Holy guacamole--nice un you suspicious bomber person you!

Saweeeet!


----------



## LkyLindy (Feb 1, 2008)

This isn't even a hit--Its manna from heaven-Unfreakinbelievable


----------



## Jonjonmacky (Oct 30, 2007)

Omg dude thats incredible! Congradulations, thats like an amazing hit!


----------



## Sin-cl (Feb 9, 2008)

That person who gave bombed you with that has got to be one of the nicest persons out there haha
Congrats!


----------



## smokem-cl (Aug 16, 2007)

Sweet Hit!!


----------



## chip1922 (Jan 13, 2008)

:arghhhh:Unreal!!!!! This place is amaizing. Whoever you are, your a good good person. That just blows my mind!!


----------



## CPJim-cl (Jan 17, 2008)

Wow! What a generous and humble BOTL out there. Absolutely Top Notch! I am blown away by the generosity of people around here!


----------



## Brazilla-cl (Feb 20, 2008)

Worthy, Very Worthy


----------



## nootje (Feb 13, 2008)

A thing of beauty!


----------



## chip1922 (Jan 13, 2008)

Did you save someone's life recently or something????


----------



## PV1191 (Dec 9, 2007)

One of the best I have ever seen


----------



## canney (Sep 2, 2007)

very very cool one hell of bomb


----------



## Chubno (Dec 11, 2006)

WAY TOO COOL! You've got some good karma going dude!


----------



## shrtcrt (Jan 29, 2006)

That humidor rocks! I want one!!!

Very nice hit.


----------



## Rocky Rulz (Jan 5, 2008)

That is one special bomb right there!

Retaliate soon


----------



## ArrowJ (Mar 19, 2008)

Can you say "bomb of the week"?
That humidor is more than cool!


----------



## jam (Dec 29, 2007)

Holy SH-- Thats out of control and that humi is beautiful


----------



## Jimmy Robusto (Mar 2, 2008)

Wow! That is a gorgeous humidor. Congrats!


----------



## m69c44 (Nov 5, 2007)

OMG what a great hit.......... and the smokes look great :mrcool:


----------



## hiway_86 (Jan 9, 2008)

Wow!! What an AMAZING hit!!! That is a really nice looking humidor!! And filled with smokes?!?! Just AMAZING!!


----------



## cybervee-cl (Oct 24, 2007)

That is one awesome hit - holy s#$% (rymes with hit)!

:huh:

My wife doesn't understand the 'bombing' thing either. She would freak! She gets a little pissy when someone bombs me - "what - _more_ cigars from people you don't know? You need to tell them to stop it - _you have enough_". That is, if she gets to the mailbox before I do!

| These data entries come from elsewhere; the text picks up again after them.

Definition one (f g : nat) : Z := if decide (g = f) then 1 else 0.
Definition one_of (o : option nat) (g : nat) : Z := match o with Some f => one f g | None => 0 end.

Lemma fd_count_cons o l f : Z.of_nat (fd_count (o :: l) f) = one_of o f + Z.of_nat (fd_count l f).
Proof.
  unfold fd_count, one_of, one. rewrite filter_cons. destruct o as [g|]; repeat case_decide; cbn [length]; simplify_eq; lia.
Qed.

Lemma fd_count_insert l d o o' f :
  l !! d = Some o -> Z.of_nat (fd_count (<[d := o']> l) f) = Z.of_nat (fd_count l f) + one_of o' f - one_of o f.
Proof.
  revert d. induction l as [|x l IH]; intros [|d] Hd; [done|done| |].
  - injection Hd as ->. change (<[0%nat := o']> (o :: l)) with (o' :: l). rewrite !fd_count_cons. lia.
  - change (<[S d := o']> (x :: l)) with (x :: <[d := o']> l). rewrite !fd_count_cons, (IH d) by done. lia.
Qed.

Lemma fds_cons p l f : fds (p :: l) f = (fd_count (ofile p) f + fds l f)%nat.
Proof. done. Qed.

Lemma fds_insert l i p q f :
  l !! i = Some p ->
  Z.of_nat (fds (<[i := q]> l) f) = Z.of_nat (fds l f) + Z.of_nat (fd_count (ofile q) f) - Z.of_nat (fd_count (ofile p) f).
Proof.
  revert i. induction l as [|x l IH]; intros [|i] Hi; [done|done| |].
  - injection Hi as ->. change (<[0%nat := q]> (p :: l)) with (q :: l). rewrite !fds_cons. lia.
  - change (<[S i := q]> (x :: l)) with (x :: <[i := q]> l). rewrite !fds_cons. specialize (IH i Hi). lia.
Qed.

They just don't understand .......................


----------



## fiberspy (Mar 17, 2008)

You were basically obliterated....enjoy the smokes


----------



## maduromojo-cl (Dec 15, 2007)

I just clicked on it to see the nice humi! OMG!!!!!! Ok who's gonna bomb someone with a B&M? Congrats and, to the bomber, that was pure class.


----------



## mhlatke (Oct 13, 2007)

Now that is a phenomenal hit! Nice selection of cigars, Oasis and a beautiful humidor to boot???:baffled: 
To quote a scene from 300: "This is madness!"


----------



## Toasted Coastie (Feb 16, 2008)

mhlatke said:


> To quote a scene from 300: "This is madness!"


No.

THIS IS CIGAR LIVE!


----------



## Toasted Coastie (Feb 16, 2008)

cybervee said:


> My wife doesn't understand the 'bombing' thing either. She would freak! She gets a little pissy when someone bombs me - "what - _more_ cigars from people you don't know? You need to tell them to stop it - _you have enough_". That is, if she gets to the mailbox before I do!
> 
> They just don't understand .......................


I hear you brother!


----------



## elmomac (Jan 6, 2008)

What can I say that hasn't already been said? 

It's things like this that make CL such a great place.

A bomb well deserved as well as well planned and executed!!


----------



## g8trbone (Apr 26, 2007)

The mystery bomber strikes again! Definitely a strong candidate for Bomb of the Week!


----------



## Network13 (Feb 29, 2008)

Wow.....just wow


----------



## Toasted Coastie (Feb 16, 2008)

I'm still dumbfounded... Crazy awesome hit there!


----------



## brightpaths (Jul 4, 2007)

Thanks for your pictures and your post. What an awesome gift you received!

Congratulations!


----------



## serenomike (Mar 19, 2008)

beautiful...unless you send over a full B&M I think the sender won the wor


----------



## robisjebus (Feb 5, 2008)

Alright, so this is the deal. Anyone who gives me the screen name of the person who sent this gets a package of super premiums from me.

Just PM me with the info. Your identity will be safe.

Except from me of course.


----------